Source records:
══════

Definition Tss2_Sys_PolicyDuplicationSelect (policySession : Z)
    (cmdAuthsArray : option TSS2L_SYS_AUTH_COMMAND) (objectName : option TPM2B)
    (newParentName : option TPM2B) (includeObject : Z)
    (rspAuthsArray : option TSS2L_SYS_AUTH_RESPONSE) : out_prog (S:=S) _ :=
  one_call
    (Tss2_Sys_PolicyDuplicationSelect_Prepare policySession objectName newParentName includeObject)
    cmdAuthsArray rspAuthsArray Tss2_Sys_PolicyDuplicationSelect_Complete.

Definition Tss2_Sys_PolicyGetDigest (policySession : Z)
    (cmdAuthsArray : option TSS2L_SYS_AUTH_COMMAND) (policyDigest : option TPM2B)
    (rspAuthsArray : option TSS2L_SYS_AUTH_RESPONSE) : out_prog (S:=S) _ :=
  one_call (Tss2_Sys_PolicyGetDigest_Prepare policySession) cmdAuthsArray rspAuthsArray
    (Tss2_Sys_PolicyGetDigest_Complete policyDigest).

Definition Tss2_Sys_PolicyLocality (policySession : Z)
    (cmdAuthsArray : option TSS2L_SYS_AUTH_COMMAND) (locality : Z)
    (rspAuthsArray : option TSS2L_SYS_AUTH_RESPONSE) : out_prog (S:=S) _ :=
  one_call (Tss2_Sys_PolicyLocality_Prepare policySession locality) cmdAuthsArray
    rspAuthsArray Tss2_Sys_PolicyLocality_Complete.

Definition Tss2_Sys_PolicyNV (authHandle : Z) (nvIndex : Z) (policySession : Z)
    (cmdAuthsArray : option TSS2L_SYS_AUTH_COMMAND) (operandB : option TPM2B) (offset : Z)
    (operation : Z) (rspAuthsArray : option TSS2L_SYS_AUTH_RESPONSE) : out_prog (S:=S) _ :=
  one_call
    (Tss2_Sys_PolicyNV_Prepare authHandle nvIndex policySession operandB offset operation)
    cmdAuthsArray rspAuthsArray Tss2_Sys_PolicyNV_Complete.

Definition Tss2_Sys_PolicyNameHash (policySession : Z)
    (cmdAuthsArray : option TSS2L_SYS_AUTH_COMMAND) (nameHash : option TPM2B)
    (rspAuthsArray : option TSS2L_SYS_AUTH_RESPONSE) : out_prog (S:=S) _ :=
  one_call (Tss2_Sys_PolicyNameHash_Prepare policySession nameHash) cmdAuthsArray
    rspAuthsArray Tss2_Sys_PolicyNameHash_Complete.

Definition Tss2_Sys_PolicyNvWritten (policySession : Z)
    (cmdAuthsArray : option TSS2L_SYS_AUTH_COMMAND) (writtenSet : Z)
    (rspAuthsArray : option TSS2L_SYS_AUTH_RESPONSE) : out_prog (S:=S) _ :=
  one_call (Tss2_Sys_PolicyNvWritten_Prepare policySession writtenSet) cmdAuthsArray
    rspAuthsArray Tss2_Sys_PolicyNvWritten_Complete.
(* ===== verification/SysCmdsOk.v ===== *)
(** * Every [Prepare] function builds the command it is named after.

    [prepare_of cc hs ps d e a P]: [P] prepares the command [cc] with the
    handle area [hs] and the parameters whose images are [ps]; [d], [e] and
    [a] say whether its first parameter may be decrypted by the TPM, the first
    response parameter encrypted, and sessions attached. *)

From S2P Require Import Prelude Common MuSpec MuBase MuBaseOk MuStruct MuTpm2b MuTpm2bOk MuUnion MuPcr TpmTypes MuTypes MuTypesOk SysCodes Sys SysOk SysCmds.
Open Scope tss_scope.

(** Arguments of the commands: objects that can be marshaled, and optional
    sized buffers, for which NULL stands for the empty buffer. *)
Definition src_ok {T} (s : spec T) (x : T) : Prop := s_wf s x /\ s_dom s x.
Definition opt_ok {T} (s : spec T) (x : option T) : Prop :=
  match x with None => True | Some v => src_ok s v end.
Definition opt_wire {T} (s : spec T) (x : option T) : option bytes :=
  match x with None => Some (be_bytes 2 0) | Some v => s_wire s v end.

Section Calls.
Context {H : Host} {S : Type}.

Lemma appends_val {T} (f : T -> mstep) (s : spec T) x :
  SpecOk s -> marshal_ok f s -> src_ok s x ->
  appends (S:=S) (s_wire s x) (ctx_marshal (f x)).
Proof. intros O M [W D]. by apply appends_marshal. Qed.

══════

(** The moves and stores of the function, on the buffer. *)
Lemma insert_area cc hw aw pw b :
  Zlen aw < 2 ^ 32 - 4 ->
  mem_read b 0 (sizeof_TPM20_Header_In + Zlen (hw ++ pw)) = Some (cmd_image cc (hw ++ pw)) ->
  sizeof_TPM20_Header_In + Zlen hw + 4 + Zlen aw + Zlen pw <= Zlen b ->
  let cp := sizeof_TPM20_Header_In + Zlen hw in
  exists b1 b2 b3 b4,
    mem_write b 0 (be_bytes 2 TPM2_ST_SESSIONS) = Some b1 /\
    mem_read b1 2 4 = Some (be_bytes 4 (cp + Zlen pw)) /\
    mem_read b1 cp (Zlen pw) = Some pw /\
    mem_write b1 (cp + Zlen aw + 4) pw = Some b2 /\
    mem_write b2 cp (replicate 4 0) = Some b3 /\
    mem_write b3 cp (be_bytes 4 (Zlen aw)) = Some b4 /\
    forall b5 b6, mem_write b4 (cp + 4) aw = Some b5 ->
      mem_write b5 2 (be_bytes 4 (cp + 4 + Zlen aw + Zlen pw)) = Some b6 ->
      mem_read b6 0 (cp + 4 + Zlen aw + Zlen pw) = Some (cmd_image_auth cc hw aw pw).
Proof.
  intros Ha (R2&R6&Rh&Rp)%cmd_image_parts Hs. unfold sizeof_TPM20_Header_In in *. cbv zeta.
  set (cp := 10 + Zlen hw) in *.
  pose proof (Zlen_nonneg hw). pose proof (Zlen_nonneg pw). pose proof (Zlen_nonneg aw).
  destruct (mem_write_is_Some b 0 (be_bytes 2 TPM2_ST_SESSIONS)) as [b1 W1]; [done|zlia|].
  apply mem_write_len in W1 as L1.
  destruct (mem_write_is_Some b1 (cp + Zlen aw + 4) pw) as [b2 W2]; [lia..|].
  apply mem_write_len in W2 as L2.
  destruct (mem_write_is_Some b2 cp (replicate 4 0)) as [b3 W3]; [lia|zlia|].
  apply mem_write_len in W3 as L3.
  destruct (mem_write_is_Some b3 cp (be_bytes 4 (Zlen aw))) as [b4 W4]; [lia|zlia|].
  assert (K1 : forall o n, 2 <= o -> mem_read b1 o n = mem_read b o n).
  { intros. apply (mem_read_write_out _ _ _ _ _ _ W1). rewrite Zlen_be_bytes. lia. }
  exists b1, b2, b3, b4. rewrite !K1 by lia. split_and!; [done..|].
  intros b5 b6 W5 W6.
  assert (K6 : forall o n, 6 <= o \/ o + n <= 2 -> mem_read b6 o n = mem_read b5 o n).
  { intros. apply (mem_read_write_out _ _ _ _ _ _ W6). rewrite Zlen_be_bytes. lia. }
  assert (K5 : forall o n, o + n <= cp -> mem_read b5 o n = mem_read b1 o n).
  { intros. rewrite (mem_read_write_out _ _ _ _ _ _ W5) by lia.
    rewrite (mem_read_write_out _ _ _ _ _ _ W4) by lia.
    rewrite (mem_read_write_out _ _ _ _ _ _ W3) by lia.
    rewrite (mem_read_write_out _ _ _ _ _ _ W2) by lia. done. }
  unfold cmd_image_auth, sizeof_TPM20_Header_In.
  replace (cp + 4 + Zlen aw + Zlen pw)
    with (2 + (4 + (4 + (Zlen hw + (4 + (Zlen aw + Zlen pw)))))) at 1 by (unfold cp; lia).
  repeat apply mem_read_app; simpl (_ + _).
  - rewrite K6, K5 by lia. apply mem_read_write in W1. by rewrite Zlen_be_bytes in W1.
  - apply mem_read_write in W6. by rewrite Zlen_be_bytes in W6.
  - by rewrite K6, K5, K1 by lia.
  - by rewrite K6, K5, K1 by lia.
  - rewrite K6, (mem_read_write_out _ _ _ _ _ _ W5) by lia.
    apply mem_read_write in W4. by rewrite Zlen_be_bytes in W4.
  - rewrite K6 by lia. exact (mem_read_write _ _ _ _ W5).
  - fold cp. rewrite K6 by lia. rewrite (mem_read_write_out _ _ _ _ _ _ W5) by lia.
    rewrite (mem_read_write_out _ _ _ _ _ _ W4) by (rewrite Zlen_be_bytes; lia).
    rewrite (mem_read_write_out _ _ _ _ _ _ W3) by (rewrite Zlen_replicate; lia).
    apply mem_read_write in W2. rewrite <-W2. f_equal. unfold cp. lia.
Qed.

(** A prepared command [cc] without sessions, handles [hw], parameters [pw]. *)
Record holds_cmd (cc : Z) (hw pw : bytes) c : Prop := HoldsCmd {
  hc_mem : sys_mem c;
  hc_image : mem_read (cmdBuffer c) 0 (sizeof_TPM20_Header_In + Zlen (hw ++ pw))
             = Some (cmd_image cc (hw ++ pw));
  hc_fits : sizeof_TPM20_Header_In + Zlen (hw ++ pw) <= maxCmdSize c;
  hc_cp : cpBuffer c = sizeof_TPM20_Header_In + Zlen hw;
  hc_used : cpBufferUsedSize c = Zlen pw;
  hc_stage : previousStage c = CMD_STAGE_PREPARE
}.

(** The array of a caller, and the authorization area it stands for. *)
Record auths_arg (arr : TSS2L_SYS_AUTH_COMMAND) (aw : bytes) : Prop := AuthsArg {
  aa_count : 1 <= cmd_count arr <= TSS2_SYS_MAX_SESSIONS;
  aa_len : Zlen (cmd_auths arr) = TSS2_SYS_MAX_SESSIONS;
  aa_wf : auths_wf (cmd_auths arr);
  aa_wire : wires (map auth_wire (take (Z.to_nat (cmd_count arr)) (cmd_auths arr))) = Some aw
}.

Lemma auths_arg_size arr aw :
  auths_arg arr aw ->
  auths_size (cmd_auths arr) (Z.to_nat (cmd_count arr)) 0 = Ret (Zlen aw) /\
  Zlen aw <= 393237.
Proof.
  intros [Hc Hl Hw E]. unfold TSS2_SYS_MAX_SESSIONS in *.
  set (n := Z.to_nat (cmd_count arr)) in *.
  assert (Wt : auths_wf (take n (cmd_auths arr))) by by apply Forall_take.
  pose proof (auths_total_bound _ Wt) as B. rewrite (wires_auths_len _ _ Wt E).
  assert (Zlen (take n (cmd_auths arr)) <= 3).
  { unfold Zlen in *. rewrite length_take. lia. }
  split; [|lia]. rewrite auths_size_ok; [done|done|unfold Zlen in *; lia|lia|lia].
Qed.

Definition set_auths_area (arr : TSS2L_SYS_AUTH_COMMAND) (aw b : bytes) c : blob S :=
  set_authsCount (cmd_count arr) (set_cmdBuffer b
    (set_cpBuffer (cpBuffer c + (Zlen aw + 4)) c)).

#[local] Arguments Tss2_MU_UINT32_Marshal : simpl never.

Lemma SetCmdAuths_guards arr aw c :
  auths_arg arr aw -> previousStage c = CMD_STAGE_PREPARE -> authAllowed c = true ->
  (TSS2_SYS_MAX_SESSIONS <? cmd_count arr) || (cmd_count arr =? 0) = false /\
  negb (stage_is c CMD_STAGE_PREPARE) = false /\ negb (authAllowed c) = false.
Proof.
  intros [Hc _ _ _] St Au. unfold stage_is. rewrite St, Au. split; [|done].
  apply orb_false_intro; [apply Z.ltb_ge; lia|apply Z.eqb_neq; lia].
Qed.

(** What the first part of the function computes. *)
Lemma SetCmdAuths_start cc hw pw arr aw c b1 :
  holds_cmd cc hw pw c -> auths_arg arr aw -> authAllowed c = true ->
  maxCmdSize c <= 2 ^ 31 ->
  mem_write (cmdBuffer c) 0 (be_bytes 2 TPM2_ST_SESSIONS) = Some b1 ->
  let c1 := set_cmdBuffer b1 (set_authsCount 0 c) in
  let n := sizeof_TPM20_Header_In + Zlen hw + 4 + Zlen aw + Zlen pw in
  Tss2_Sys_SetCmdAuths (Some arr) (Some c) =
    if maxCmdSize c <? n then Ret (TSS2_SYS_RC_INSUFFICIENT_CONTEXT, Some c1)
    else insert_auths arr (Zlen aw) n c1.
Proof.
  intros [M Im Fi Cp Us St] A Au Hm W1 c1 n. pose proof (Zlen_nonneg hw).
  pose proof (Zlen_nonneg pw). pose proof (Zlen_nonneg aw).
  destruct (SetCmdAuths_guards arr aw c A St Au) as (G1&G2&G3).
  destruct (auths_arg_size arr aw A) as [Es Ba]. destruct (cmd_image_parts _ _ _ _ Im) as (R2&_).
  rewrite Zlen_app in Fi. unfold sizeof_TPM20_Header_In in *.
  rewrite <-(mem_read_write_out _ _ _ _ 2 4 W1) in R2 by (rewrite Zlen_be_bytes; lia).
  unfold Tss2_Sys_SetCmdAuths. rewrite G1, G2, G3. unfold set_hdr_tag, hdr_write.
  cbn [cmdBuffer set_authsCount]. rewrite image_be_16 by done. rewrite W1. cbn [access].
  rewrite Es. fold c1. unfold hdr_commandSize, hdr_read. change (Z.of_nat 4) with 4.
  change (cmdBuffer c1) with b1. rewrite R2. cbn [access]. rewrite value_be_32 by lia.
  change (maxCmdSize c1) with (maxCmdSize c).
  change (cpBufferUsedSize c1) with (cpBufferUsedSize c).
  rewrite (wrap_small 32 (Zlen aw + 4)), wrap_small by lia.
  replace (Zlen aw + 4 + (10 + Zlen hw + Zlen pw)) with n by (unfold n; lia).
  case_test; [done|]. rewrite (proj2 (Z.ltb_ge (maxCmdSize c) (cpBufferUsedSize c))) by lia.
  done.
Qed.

══════

:: EXERCISE DETAILS ::
Gather from the data above every line with the string "intros".

:: OUTPUT FOR THIS EXERCISE ::
Proof. intros O M [W D]. by apply appends_marshal. Qed.
  intros Ha (R2&R6&Rh&Rp)%cmd_image_parts Hs. unfold sizeof_TPM20_Header_In in *. cbv zeta.
  { intros. apply (mem_read_write_out _ _ _ _ _ _ W1). rewrite Zlen_be_bytes. lia. }
  intros b5 b6 W5 W6.
  { intros. apply (mem_read_write_out _ _ _ _ _ _ W6). rewrite Zlen_be_bytes. lia. }
  { intros. rewrite (mem_read_write_out _ _ _ _ _ _ W5) by lia.
  intros [Hc Hl Hw E]. unfold TSS2_SYS_MAX_SESSIONS in *.
  intros [Hc _ _ _] St Au. unfold stage_is. rewrite St, Au. split; [|done].
  intros [M Im Fi Cp Us St] A Au Hm W1 c1 n. pose proof (Zlen_nonneg hw).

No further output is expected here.